Ознакомительная версия.
«Вы же свой» обнадеживало. Александр попросил Михаила Илларионовича немедленно сообщить ему, если состояние мамы вдруг начнет ухудшаться. Михаил Илларионович, за неимением в вестибюле дерева, постучал себя костяшками пальцев по лбу и сказал, что надеяться надо на лучшее, а о плохом вообще упоминать не стоит, но он, если что, позвонит и по смене передаст, чтобы звонили. Короче говоря – успокоил, у него это хорошо получалось.
Из больницы Александр поехал к матери. Квартира была в порядке, можно было бы подумать, что мама просто куда-то ушла, и только блюдце с пустыми ампулами, стоявшее на столе, свидетельствовало о том, что здесь была «Скорая помощь». Александр достал с антресолей сумку побольше, аккуратно сложил в нее все то из вещей, что могло понадобиться, в его понимании, в больнице, не забыв и про запасные тапочки, и про очки для чтения. Прихватил и две лежавшие на виду книги, которые явно сейчас читались. Сумку оставил в багажнике машины, чтобы всегда была под рукой, вдруг матери что-то понадобится. В ближайшем круглосуточном супермаркете накупил воды и холодного зеленого чая, единственного из напитков подобного рода, который мать иногда пила. Немного подумав, купил лимоны, лайм, мандарины и апельсины. Цитрусовые в больнице всегда кстати, они легкие и хорошо освежают.
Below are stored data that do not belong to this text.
Lemma close_tag_ends ch b v o : inv v o -> usable b -> ends (close_tag ch b v) o (turn_ok o).
Proof.
  intros I Hb. unfold close_tag. destruct (Z.eqb_spec (v_parent v) NULL) as [E|E]; [now apply mismatched_ends|].
  pose proof I as [(Hal & Hf & ts & Kx & H1 & H2) _]. destruct (stands_parent ts _ _ Kx H2 E) as (n & e & attrs & En & Ev & Hs).
  apply (ends_bind _ _ _ (fun m o' => m = n /\ o' = o)); [eapply ends_in_xml; [unfold node_at; rewrite En; reflexivity|now destruct o]|].
  intros m o' [-> ->]. rewrite Ev. destruct (negb _); [now apply mismatched_ends|].
  eapply ends_bind; [apply skip_tag_ends|]. intros ? o1 A. apply ends_ret. split; [|apply A]. apply (inv_after _ o); [|exact A].
  split; [|exact (usable_clear _ Hb)]. split; [exact Hal|]. split; [intros E0; now destruct (E (Hf E0))|]. now exists ts.
Qed.

Section Load.
Context (destroy_cb : Z -> Z -> prog xml unit).

(** What follows the name: the character the tag ends with, if all is well. *)
Lemma tag_rest_ends fst par node e ch o :
  added_leaf fst par node (Element (Some e) []) o ->
  ends (if mxml_isspace ch then
          let* ch := mxml_parse_element node in ret (if ch =? EOF then None else Some ch)
        else if is_ch "/"%char ch then
          let* ch := getc in
          if negb (is_ch ">"%char ch) then
            load_error (str "Expected > but got '" ++ [to_char ch] ++ str "' instead for element <" ++ e ++ str "/>!") ;;;
            in_xml (mxmlDelete destroy_cb node) ;;; ret None
          else ret (Some (uchar "/"%char))
        else ret (Some ch)) o
    (fun r o' => (left_in o' <= left_in o)%nat /\ match r with
      | None => loading fst par o'
      | Some _ => exists attrs, added_leaf fst par node (Element (Some e) attrs) o'
      end).
Proof.
  intros A. destruct (mxml_isspace ch); [|destruct (is_ch "/"%char ch); [|apply ends_ret; split; [lia|eauto]]].
  - destruct (leaf_wf _ _ _ _ _ A) as (par' & prv & nxt & W).
    assert (R : element_read node e (o_xml o) (left_in o) o) by (split; [apply A|split; [lia|exists []; apply edit_refl]]).
    eapply ends_bind; [apply (parse_element_ends node e (o_xml o) par' prv nxt (left_in o) W o R)|]. intros c o1 (Hal & Hl & attrs & Ed).
    apply ends_ret. split; [exact Hl|]. pose proof (leaf_edit _ _ _ _ (Element (Some e) attrs) _ _ A Ed eq_refl Hal) as A1.
    destruct (c =? EOF); [exact (proj1 (leaf_loading _ _ _ _ _ A1))|eauto].
  - eapply ends_bind; [apply getc_ends|]. cbn beta. intros c o1 [A1 _]. pose proof (leaf_after _ _ _ _ _ _ A eq_refl A1) as L1.
    destruct (negb _); [|apply ends_ret; split; [apply A1|eauto]].
    eapply ends_bind; [apply load_error_ends|]. intros ? o2 A2. pose proof (leaf_after _ _ _ _ _ _ L1 eq_refl A2) as L2.
    eapply ends_bind; [exact (leaf_delete destroy_cb _ _ _ _ _ L2 eq_refl)|]. cbn beta. intros _ o3 [L3 E3]. apply ends_ret.
    destruct A1 as [_ A1], A2 as [_ A2]. split; [lia|exact L3].
Qed.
Приехав домой, Александр принял душ, выпил две таблетки снотворного, поставил будильник на семь утра и лег спать. Без снотворного он точно бы не заснул, а завтра предстояла операция, причем из числа тех, которые без крайней необходимости лучше не отменять. Весьма занятая женщина, владелица чего-то крупного, связанного с добычей и переработкой рыбы, прилетела вчера из Мурманска для того, чтобы завтра, то есть – уже сегодня, сделать вторую по счету подтяжку кожи лица и шеи у доктора Берга. В субботу она улетала обратно, потому что уже в понедельник начинались какие-то архиважные переговоры.
Где тонко, там и рвется – чрезвычайные ситуации всегда выпадают на те дни, на которые назначены «труднопереносимые» (в смысле перемены дат) операции, это закон. Закон подлости. Александр редко болел, простуда его не брала, а эпидемии гриппа чаще всего обходили стороной, но если уж заболевал, то всегда неудачно – с проблематичным переносом операций. Тяжелее всего, это когда пациенты подвинуты на астрологии и долго вычисляют благоприятный, по их мнению, день. Но, с другой стороны, такие люди больше привязаны к дате, а не к конкретному врачу. Уговорить их перенести операцию практически невозможно, но замену одного врача другим они воспринимают спокойно. Посокрушаются немного, больше для виду, и соглашаются, тем более, что при подобных неувязках в клинике «La belle Helene» было принято давать клиентам скидку. Комплимент от заведения.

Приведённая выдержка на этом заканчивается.